GOAL OF THE EXERCISE
Check every line below, and copy those that include "order".

EXTRACTED MATERIAL
(** Through the router: on every route but [/metrics], whose handler is
    the Prometheus library's, the response does not depend on [Accept]. *)
Lemma serve_ignores_accept `{Telemetry} `{Json} (r : Request) (v : string) (st : World) :
  (forall vars, Mux.Router_Match Mux.routes r false <> Mux.Found Mux.TMetrics vars) ->
  response_of (serve (with_header r "Accept" v) st) = response_of (serve r st).
Proof.
  intros Hroute. unfold serve, Router_ServeHTTP.
  change (Path (with_header r "Accept" v)) with (Path r).
  destruct (decide (Mux.cleanPath (Path r) ≠ Path r)); [reflexivity|].
  change (Mux.Router_Match Mux.routes (with_header r "Accept" v) false)
    with (Mux.Router_Match Mux.routes r false).
  destruct (Mux.Router_Match Mux.routes r false) as [t vars| |] eqn:Hm; [|reflexivity..].
  rewrite !ContentTypeMiddleware_run, !response_of_printed_before.
  change (with_vars (with_header r "Accept" v) vars)
    with (with_header (with_vars r vars) "Accept" v).
  rewrite user_handlers_ignore_headers; [reflexivity|].
  intros ->. by apply (Hroute vars).
Qed.

(** ** The examples of the specification, run

    With the example collaborators, from the state at process start. *)

Example create_then_get :
  @serve_all Fixture.broken Fixture.json
    [ request "POST" "/users" ∅ (Fixture.name_body "Ada");
      request "GET" "/users/1" ∅ EmptyString ]
    (@initial_world Fixture.broken tt)
  = [ Some (201, Fixture.marshal_user (mkUser 1 "Ada") +:+ newline);
      Some (200, Fixture.marshal_user (mkUser 1 "Ada") +:+ newline) ].
Proof. reflexivity. Qed.

Example get_abc_and_unknown :
  @serve_all Fixture.broken Fixture.json
    [ request "GET" "/users/abc" ∅ EmptyString;
      request "GET" "/users/999999" ∅ EmptyString ]
    (@initial_world Fixture.broken tt)
  = [ Some (404, "404 page not found" +:+ newline);
      Some (404, "User not found" +:+ newline) ].
Proof. reflexivity. Qed.

Example delete_twice :
  @serve_all Fixture.broken Fixture.json
    [ request "POST" "/users" ∅ (Fixture.name_body "Ada");
      request "DELETE" "/users/1" ∅ EmptyString;
      request "DELETE" "/users/1" ∅ EmptyString;
      request "GET" "/users/1" ∅ EmptyString ]
    (@initial_world Fixture.broken tt)
  = [ Some (201, Fixture.marshal_user (mkUser 1 "Ada") +:+ newline);
      Some (204, EmptyString);
      Some (204, EmptyString);
      Some (404, "User not found" +:+ newline) ].
Proof. reflexivity. Qed.

Example ids_are_not_reused :
  @serve_all Fixture.counting Fixture.json
    [ request "POST" "/users" ∅ (Fixture.name_body "Ada");
      request "DELETE" "/users/1" ∅ EmptyString;
      request "POST" "/users" ∅ (Fixture.name_body "Bob") ]
    (@initial_world Fixture.counting 0)
  = [ Some (201, Fixture.marshal_user (mkUser 1 "Ada") +:+ newline);
      Some (204, EmptyString);
      Some (201, Fixture.marshal_user (mkUser 2 "Bob") +:+ newline) ].
Proof. reflexivity. Qed.

(** * Further properties of the repository *)

(** [Save] touches one key: a lookup of any other id gives what it gave
    before. *)
Lemma Save_other (r : Repo) (h : Heap) (u u' : User) (r' : Repo) (h' : Heap) (id : Z) :
  Save r h u = Some (u', r', h') ->
  id <> nextID r ->
  Find r' h' id = Find r h id.
Proof.
  unfold Save. destruct (h !! users r) as [m|] eqn:Hm; [|done].
  intros [= <- <- <-] Hne. rewrite !Find_spec. unfold deref. cbn [users ID].
  rewrite lookup_insert_eq, Hm. simpl.
  by rewrite lookup_insert_ne.
Qed.

Lemma Save_other_witness :
  exists u' r' h',
    Save (NewRepo ∅).1 (NewRepo ∅).2 (mkUser 0 "Ada") = Some (u', r', h') /\
    Find r' h' 7 = Find (NewRepo ∅).1 (NewRepo ∅).2 7.
Proof.
  destruct (Save_ok (NewRepo ∅).1 (NewRepo ∅).2 (mkUser 0 "Ada") (NewRepo_ok ∅))
    as (h' & HS & _).
  do 3 eexists. split; [exact HS|].
  apply (Save_other _ _ _ _ _ _ 7 HS). rewrite NewRepo_nextID. lia.
Defined.

Lemma Delete_other_witness :
  let r := mkRepo 1%positive 3 in
  let h : Heap := <[1%positive := {[ 1 := mkUser 1 "Ada"; 2 := mkUser 2 "Bob" ]}]> ∅ in
  Find r (Delete r h 1) 2 = Find r h 2.
Proof. intros r h. apply Delete_other. lia. Defined.

(** *** Runs of calls in any order *)

(** The general step: a run that starts with every stored user under its
    own id, between [lo] and the counter [k], and with room in the counter
    for the saves to come. *)
Lemma run_calls_from (cs : list Call) (r : Repo) (h : Heap) (lo k : Z) :
  repo_ok r h ->
  GoInt.min_int <= k -> lo <= k ->
  k + Z.of_nat (saves cs) - 1 <= GoInt.max_int ->
  (saves cs <> O -> nextID r = k) ->
  (forall id u, deref h (users r) !! id = Some u -> ID u = id /\ lo <= id < k) ->
  exists res r' h',
    run_calls r h cs = Some (res, r', h') /\
    ID <$> res = ids_from k (saves cs) /\
    repo_ok r' h' /\
    users r' = users r /\
    (forall id u, deref h' (users r') !! id = Some u ->
       ID u = id /\ lo <= id < k + Z.of_nat (saves cs)).
Proof.
  revert r h k. induction cs as [|c cs IH]; intros r h k Hok Hmin Hlo Hmax Hk Hinv.
  - exists [], r, h. simpl. do 4 (split; [done|]).
    intros id u Hu. apply Hinv in Hu. lia.
  - destruct c as [| id | u | id]; cbn [run_calls saves] in *.
    + by apply IH.
    + by apply IH.
    + assert (Hnext : nextID r = k) by (by apply Hk).
      destruct (Save_ok r h u Hok) as (h1 & HS & Hmap & Hok1).
      rewrite HS.
      destruct (IH (mkRepo (users r) (GoInt.wrap (nextID r + 1))) h1 (k + 1))
        as (res & r' & h' & Hrun & Hids & Hok' & Husers & Hinv'); try done; try lia.
      * intros Hn. cbn [nextID]. rewrite Hnext. apply wrap_in_range.
        unfold GoInt.in_range. lia.
      * intros id v. cbn [users]. rewrite Hmap, Hnext.
        intros [[<- <-]|[Hne Hold]]%lookup_insert_Some.
        -- cbn [ID]. lia.
        -- apply Hinv in Hold. lia.
      * rewrite Hrun. do 3 eexists. split; [reflexivity|].
        cbn [fmap list_fmap ID ids_from]. rewrite Hnext.
        split; [by f_equal|]. split; [done|]. split; [done|].
        intros id v Hv. apply Hinv' in Hv. lia.
    + destruct (IH r (Delete r h id) k) as (res & r' & h' & Hrun & Hrest);
        try done.
      * by apply Delete_ok.
      * intros id' v. rewrite deref_Delete.
        intros [_ Hold]%lookup_delete_Some. by apply Hinv.
      * by exists res, r', h'.
Qed.

Lemma run_calls_fresh (h0 : Heap) (cs : list Call) :
  Z.of_nat (saves cs) <= GoInt.max_int ->
  exists res r' h',
    run_calls (NewRepo h0).1 (NewRepo h0).2 cs = Some (res, r', h') /\
    ID <$> res = ids_from 1 (saves cs) /\
    (forall id u, deref h' (users r') !! id = Some u ->
       ID u = id /\ 1 <= id < 1 + Z.of_nat (saves cs)).
Proof.
  intros Hn.
  destruct (run_calls_from cs (NewRepo h0).1 (NewRepo h0).2 1 1)
    as (res & r' & h' & Hrun & Hids & _ & _ & Hinv); try done; try lia.
  - apply NewRepo_ok.
  - rewrite NewRepo_empty. intros id u. by rewrite lookup_empty.
  - by exists res, r', h'.
Qed.

(** Ids are not reused: on a repository fresh from [NewRepo], in a run of
    [Get], [Find], [Save] and [Delete] calls in any order, the [Save]
    calls return the ids 1, 2, 3, ... in call order, whatever was
    deleted in between. *)
Theorem ids_not_reused_after_delete (h0 : Heap) (cs : list Call) :
  Z.of_nat (saves cs) <= GoInt.max_int ->
  exists res r' h',
    run_calls (NewRepo h0).1 (NewRepo h0).2 cs = Some (res, r', h') /\
    ID <$> res = ids_from 1 (saves cs) /\
    NoDup (ID <$> res).
Proof.
  intros Hn. destruct (run_calls_fresh h0 cs Hn) as (res & r' & h' & Hrun & Hids & _).
  exists res, r', h'. split; [done|]. split; [done|].
  rewrite Hids. apply ids_from_NoDup.
Qed.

ANSWER
(** *** Runs of calls in any order *)
    [Get], [Find], [Save] and [Delete] calls in any order, the [Save]
    calls return the ids 1, 2, 3, ... in call order, whatever was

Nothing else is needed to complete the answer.